*Exercise prompt*:
Tally the lines of the entries in which the string "apply" occurs, and say only how many.

*Task input*:

(** Every code of the rows has a last row. *)
Lemma last_row_of_code (rows : list coupon_row) (c : string) :
  In c (map code rows) ->
  exists before r after,
    rows = (before ++ r :: after)%list /\ code r = c
    /\ forall r', In r' after -> code r' <> c.
Proof.
  induction rows as [|x rows IH]; intros Hin; [contradiction|].
  destruct (in_dec string_dec c (map code rows)) as [Hlater | Hnot].
  - destruct (IH Hlater) as [before [r [after [-> [Hc Hafter]]]]].
    exists (x :: before), r, after. repeat split; assumption.
  - destruct Hin as [Hx | Hin]; [|contradiction].
    exists [], x, rows. repeat split; [exact Hx|].
    intros r' Hr' E. apply Hnot. rewrite <- E. now apply in_map.
Qed.

End CouponFacts.

Import PyStr StrFacts DictFacts CouponFacts.

(** C6.  The flattening loop of [get_data_from_redshift] (lines 156 to 161):
    for every coupon code C present in the rows the mapping gets exactly the
    four keys [C_coupon_active_subscriptions], [C_total_trials],
    [C_total_conversions] and [C_conversion_rate], and no other key.  The
    four keys hold the values of the row of C (of its last row, should the
    result list a code twice): the first three as they are; under the fourth
    the float [float(d)] when the rate of the row is the Decimal [d], and
    the rate of the row itself when it is not a Decimal. *)
Theorem coupon_flattening_four_keys
        (result : dict dbval) (rows : list Extract.coupon_row) (c : string) :
  In c (map Extract.code rows) ->
  let m := Extract.flatten_coupons result rows in
  (exists before r after,
      rows = (before ++ r :: after)%list
      /\ Extract.code r = c
      /\ (forall r', In r' after -> Extract.code r' <> c)
      /\ get m (c ++ "_coupon_active_subscriptions") = Some (Extract.active r)
      /\ get m (c ++ "_total_trials") = Some (Extract.trials r)
      /\ get m (c ++ "_total_conversions") = Some (Extract.convs r)
      /\ (forall d, Extract.rate r = DDecimal d ->
                    get m (c ++ "_conversion_rate") = Some (DFloat (float_of_decimal d)))
      /\ (is_decimal (Extract.rate r) = false ->
          get m (c ++ "_conversion_rate") = Some (Extract.rate r)))
  /\ (forall k, In k (keys m) <->
                In k (keys result)
                \/ exists r', In r' rows /\ In k (coupon_keys (Extract.code r'))).
Proof.
  intros Hin m. split.
  - destruct (last_row_of_code rows c Hin) as [before [r [after [Hrows [Hc Hafter]]]]].
    exists before, r, after. subst c.
    split; [exact Hrows|]. split; [reflexivity|]. split; [exact Hafter|].
    subst m. rewrite Hrows.
    destruct (@get_flatten_coupons_last result before after r Hafter)
      as [H1 [H2 [H3 H4]]].
    destruct (conversion_rate_value (Extract.rate r)) as [Hdec Hother].
    repeat split; try assumption.
    + intros d Hd. rewrite H4. f_equal. now apply Hdec.
    + intros Hd. rewrite H4. f_equal. now apply Hother.
  - intros k. apply keys_flatten_coupons.
Qed.

(** The scenario of the specification: the rows of SAVE10 and of
    No Coupon Code, SAVE10 read back; its fixed-point 0.40 is stored as the
    float nearest to 0.4. *)
Lemma coupon_flattening_four_keys_witness :
  let save10 :=
    Extract.mk_coupon_row "SAVE10" (DInt 5) (DInt 20) (DInt 8)
                          (DDecimal (DecFinite false 40 (-2))) in
  let none :=
    Extract.mk_coupon_row "No Coupon Code" (DInt 50) (DInt 100) (DInt 60)
                          (DDecimal (DecFinite false 60 (-2))) in
  let rows := [save10; none] in
  let m := Extract.flatten_coupons [] rows in
  (exists before r after,
      rows = (before ++ r :: after)%list
      /\ Extract.code r = "SAVE10"
      /\ (forall r', In r' after -> Extract.code r' <> "SAVE10")
      /\ get m "SAVE10_coupon_active_subscriptions" = Some (Extract.active r)
      /\ get m "SAVE10_total_trials" = Some (Extract.trials r)
      /\ get m "SAVE10_total_conversions" = Some (Extract.convs r)
      /\ (forall d, Extract.rate r = DDecimal d ->
                    get m "SAVE10_conversion_rate" = Some (DFloat (float_of_decimal d)))
      /\ (is_decimal (Extract.rate r) = false ->
          get m "SAVE10_conversion_rate" = Some (Extract.rate r)))
  /\ (forall k, In k (keys m) <->
                In k (keys (@nil (string * dbval)))
                \/ exists r', In r' rows /\ In k (coupon_keys (Extract.code r'))).
Proof.
  intros save10 none rows m.
  apply (@coupon_flattening_four_keys [] rows "SAVE10").
  simpl. now left.
Defined.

*Task answer*:
5